* [PROMPT]: Go through the listing below and output exactly the line with "let mapped := omap", the line with "else meaning <$>", and each line between; omit the rest.

* [RECORDS SUPPLIED]:
Fixpoint insert_one (block : Block) (parent after : option OpId) : VM (OpId * nat) :=
  match block with
  | mkBlock _ _ _ _ kind _ =>
    match kind with
    | Paragraph text =>
      let body := paragraph_visible_string text in
      let n := if decide (body = EmptyString) then 1 else 2 in
      id ← sess (insert_paragraph_in parent after body);
      marks ← apply_parsed_marks block (block_id_from_op id);
      mret (id, n + marks)
    | Heading level text =>
      let body := paragraph_visible_string text in
      id ← sess (insert_block_in parent after (Heading level sequence_new));
      n ← (if decide (body = EmptyString) then mret 1
           else _ ← sess (session_insert_text (block_id_from_op id) 0 body); mret 2);
      marks ← apply_parsed_marks block (block_id_from_op id);
      mret (id, n + marks)
    | ListBlock style items _ =>
      p ← sess (gets s_peer);
      base ← sess (gets (λ s, counter (peek_next_id s)));
      let empty := imap (empty_item p base) (sequence_iter items) in
      list_elem ← sess (insert_block_in parent after (ListBlock style (from_ordered empty) []));
      let kids := iter_map (λ item, match item with
                    mkItem _ _ _ _ _ _ children => iter_map insert_one children end) items in
      n ← vm_fold (λ n (x : list Insertion * OpId),
            nested ← insert_tree (Some x.2) x.1; mret (n + nested)) (zip kids empty.*1) 1;
      mret (list_elem, n)
    | CodeFence style info text =>
      id ← sess (insert_block_in parent after (CodeFence style info text));
      mret (id, 1)
    | RawBlock raw =>
      id ← sess (insert_block_in parent after (RawBlock raw));
      mret (id, 1)
    | BlockQuote children =>
      q ← sess (insert_block_in parent after (BlockQuote sequence_new));
      nested ← insert_tree (Some q) (iter_map insert_one children);
      mret (q, 1 + nested)
    | TableBlock table =>
      let cols := (λ c, mkColumnDef (Lww.get (column_alignment c))) <$> columns_in_order table in
      id ← sess (insert_table_in sequence_incremental graphemes encode parent after cols
                   (row_cells table (header_row_id table)));
      '(_, ops) ← vm_fold (λ (acc : option OpId * nat) row,
          elem ← sess (insert_table_row sequence_incremental graphemes encode (block_id_from_op id)
                         acc.1 (row_cells table (row_id row)));
          mret (Some elem, acc.2 + 1)) (sequence_iter (rows table)) (None, 1);
      mret (id, ops)
    end
  end.

(** ** Frontmatter *)

Definition set_field (key : ustring) (value : option ustring) : VM unit :=
  _ ← sess (session_set_frontmatter_field sequence_incremental graphemes encode key value); mret tt.

Definition sync_frontmatter (parsed : option Frontmatter) : VM nat :=
  current ← sess (gets (λ s, doc_frontmatter (s_document s)));
  match current, parsed with
  | None, Some fm =>
    _ ← sess (initialize_frontmatter sequence_incremental graphemes encode fm); mret 1
  | Some current, Some desired =>
    if is_structured current && is_structured desired then
      let current := btree_collect (fm_entries current) in
      let desired := btree_collect (fm_entries desired) in
      vm_fold (λ ops key,
        let old := mjoin (current !! key) in
        let new := mjoin (desired !! key) in
        if decide (old = new) then mret ops
        else _ ← set_field key new; mret (ops + 1)) (key_order (dom current ∪ dom desired)) 0
    else mret 0
  | Some current, None =>
    if is_structured current then
      vm_fold (λ ops key, _ ← set_field key None; mret (ops + 1)) (fm_entries current).*1 0
    else mret 0
  | None, None => mret 0
  end.

(** ** Texts *)

(** [old_to_new]: where the kept graphemes go. *)
Definition old_to_new (steps : list GraphemeStep) : gmap nat nat :=
  btree_collect (omap (λ step, match step with StepEqual i j => Some (i, j) | _ => None end) steps).

(** The current marks, moved along with the kept graphemes. *)
Definition project_current (moved : gmap nat nat) (m : MarkSpec) : option MarkMeaning :=
  let mapped := omap (λ i, moved !! i) (seq (msp_start m) (msp_end m - msp_start m)) in
  first ← head mapped;
  last ← last mapped;
  Some (msp_kind m, first, S last, msp_attrs m).

(** The state of the insertion loop. *)
Record InsertRun := mkInsertRun {
  ir_live_pos : nat;
  ir_run : string;
  ir_run_at : option nat;
  ir_ops : nat;
}.

(** One grapheme of the new text: it extends the run to insert, or it is there
    already and the run in front of it is inserted. *)
Definition insert_run_step (block_id : BlockId) (insert_set : gset nat) (r : InsertRun)
    (x : nat * string) : VM InsertRun :=
  let '(j, g) := x in
  if decide (j ∈ insert_set) then
    mret (mkInsertRun (ir_live_pos r) (String.append (ir_run r) g)
            (Some (default (ir_live_pos r) (ir_run_at r))) (ir_ops r))
  else
    match ir_run_at r with
    | Some at_ =>
      _ ← sess (session_insert_text block_id at_ (ir_run r));
      mret (mkInsertRun (at_ + length (graphemes (ir_run r)) + 1) EmptyString None (ir_ops r + 1))
    | None => mret (mkInsertRun (ir_live_pos r + 1) (ir_run r) None (ir_ops r))
    end.

Definition insert_runs (block_id : BlockId) (steps : list GraphemeStep) (new_g : list string)
    (ops : nat) : VM nat :=
  r ← vm_fold (insert_run_step block_id (list_to_set (insert_new_indices steps)))
        (imap pair new_g) (mkInsertRun 0 EmptyString None ops);
  match ir_run_at r with
  | Some at_ => _ ← sess (session_insert_text block_id at_ (ir_run r)); mret (ir_ops r + 1)
  | None => mret (ir_ops r)
  end.

Definition apply_paragraph_text_diff (block_id : BlockId) (old_text new_text : string)
    (desired_block : Block) : VM nat :=
  let old_g := graphemes old_text in
  let new_g := graphemes new_text in
  let desired_marks := mark_specs desired_block in
  current ← find_by_id block_id;
  let current_marks := default [] (mark_specs <$> current) in
  if decide (old_g = new_g ∧ mark_semantics current_marks = mark_semantics desired_marks)
  then mret 0 else
  let steps := lcs_steps old_g new_g in
  let projected := if decide (desired_marks = []) then omap (project_current (old_to_new steps)) current_marks
                   else meaning <$> desired_marks in
  ops ← vm_fold (λ ops i, _ ← sess (session_delete_text block_id i 1); mret (ops + 1))
          (delete_indices_high_to_low steps) 0;
  ops ← insert_runs block_id steps new_g ops;
  edited ← find_by_id block_id;
  let active_ids := default [] ((λ b, mi_id <$> active_intervals (blk_marks b)) <$> edited) in
  ops ← vm_fold (λ ops id, _ ← sess (session_remove_mark block_id id); mret (ops + 1)) active_ids ops;
  vm_fold (λ ops (m : MarkMeaning),
    let '(_, start, stop, _) := m in
    if decide (start < stop ∧ stop ≤ length new_g)
    then n ← set_spec block_id m; mret (ops + n) else mret ops) projected ops.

* [TASK SOLUTION]:
  let mapped := omap (λ i, moved !! i) (seq (msp_start m) (msp_end m - msp_start m)) in
  first ← head mapped;
  last ← last mapped;
  Some (msp_kind m, first, S last, msp_attrs m).

(** The state of the insertion loop. *)
Record InsertRun := mkInsertRun {
  ir_live_pos : nat;
  ir_run : string;
  ir_run_at : option nat;
  ir_ops : nat;
}.

(** One grapheme of the new text: it extends the run to insert, or it is there
    already and the run in front of it is inserted. *)
Definition insert_run_step (block_id : BlockId) (insert_set : gset nat) (r : InsertRun)
    (x : nat * string) : VM InsertRun :=
  let '(j, g) := x in
  if decide (j ∈ insert_set) then
    mret (mkInsertRun (ir_live_pos r) (String.append (ir_run r) g)
            (Some (default (ir_live_pos r) (ir_run_at r))) (ir_ops r))
  else
    match ir_run_at r with
    | Some at_ =>
      _ ← sess (session_insert_text block_id at_ (ir_run r));
      mret (mkInsertRun (at_ + length (graphemes (ir_run r)) + 1) EmptyString None (ir_ops r + 1))
    | None => mret (mkInsertRun (ir_live_pos r + 1) (ir_run r) None (ir_ops r))
    end.

Definition insert_runs (block_id : BlockId) (steps : list GraphemeStep) (new_g : list string)
    (ops : nat) : VM nat :=
  r ← vm_fold (insert_run_step block_id (list_to_set (insert_new_indices steps)))
        (imap pair new_g) (mkInsertRun 0 EmptyString None ops);
  match ir_run_at r with
  | Some at_ => _ ← sess (session_insert_text block_id at_ (ir_run r)); mret (ir_ops r + 1)
  | None => mret (ir_ops r)
  end.

Definition apply_paragraph_text_diff (block_id : BlockId) (old_text new_text : string)
    (desired_block : Block) : VM nat :=
  let old_g := graphemes old_text in
  let new_g := graphemes new_text in
  let desired_marks := mark_specs desired_block in
  current ← find_by_id block_id;
  let current_marks := default [] (mark_specs <$> current) in
  if decide (old_g = new_g ∧ mark_semantics current_marks = mark_semantics desired_marks)
  then mret 0 else
  let steps := lcs_steps old_g new_g in
  let projected := if decide (desired_marks = []) then omap (project_current (old_to_new steps)) current_marks
                   else meaning <$> desired_marks in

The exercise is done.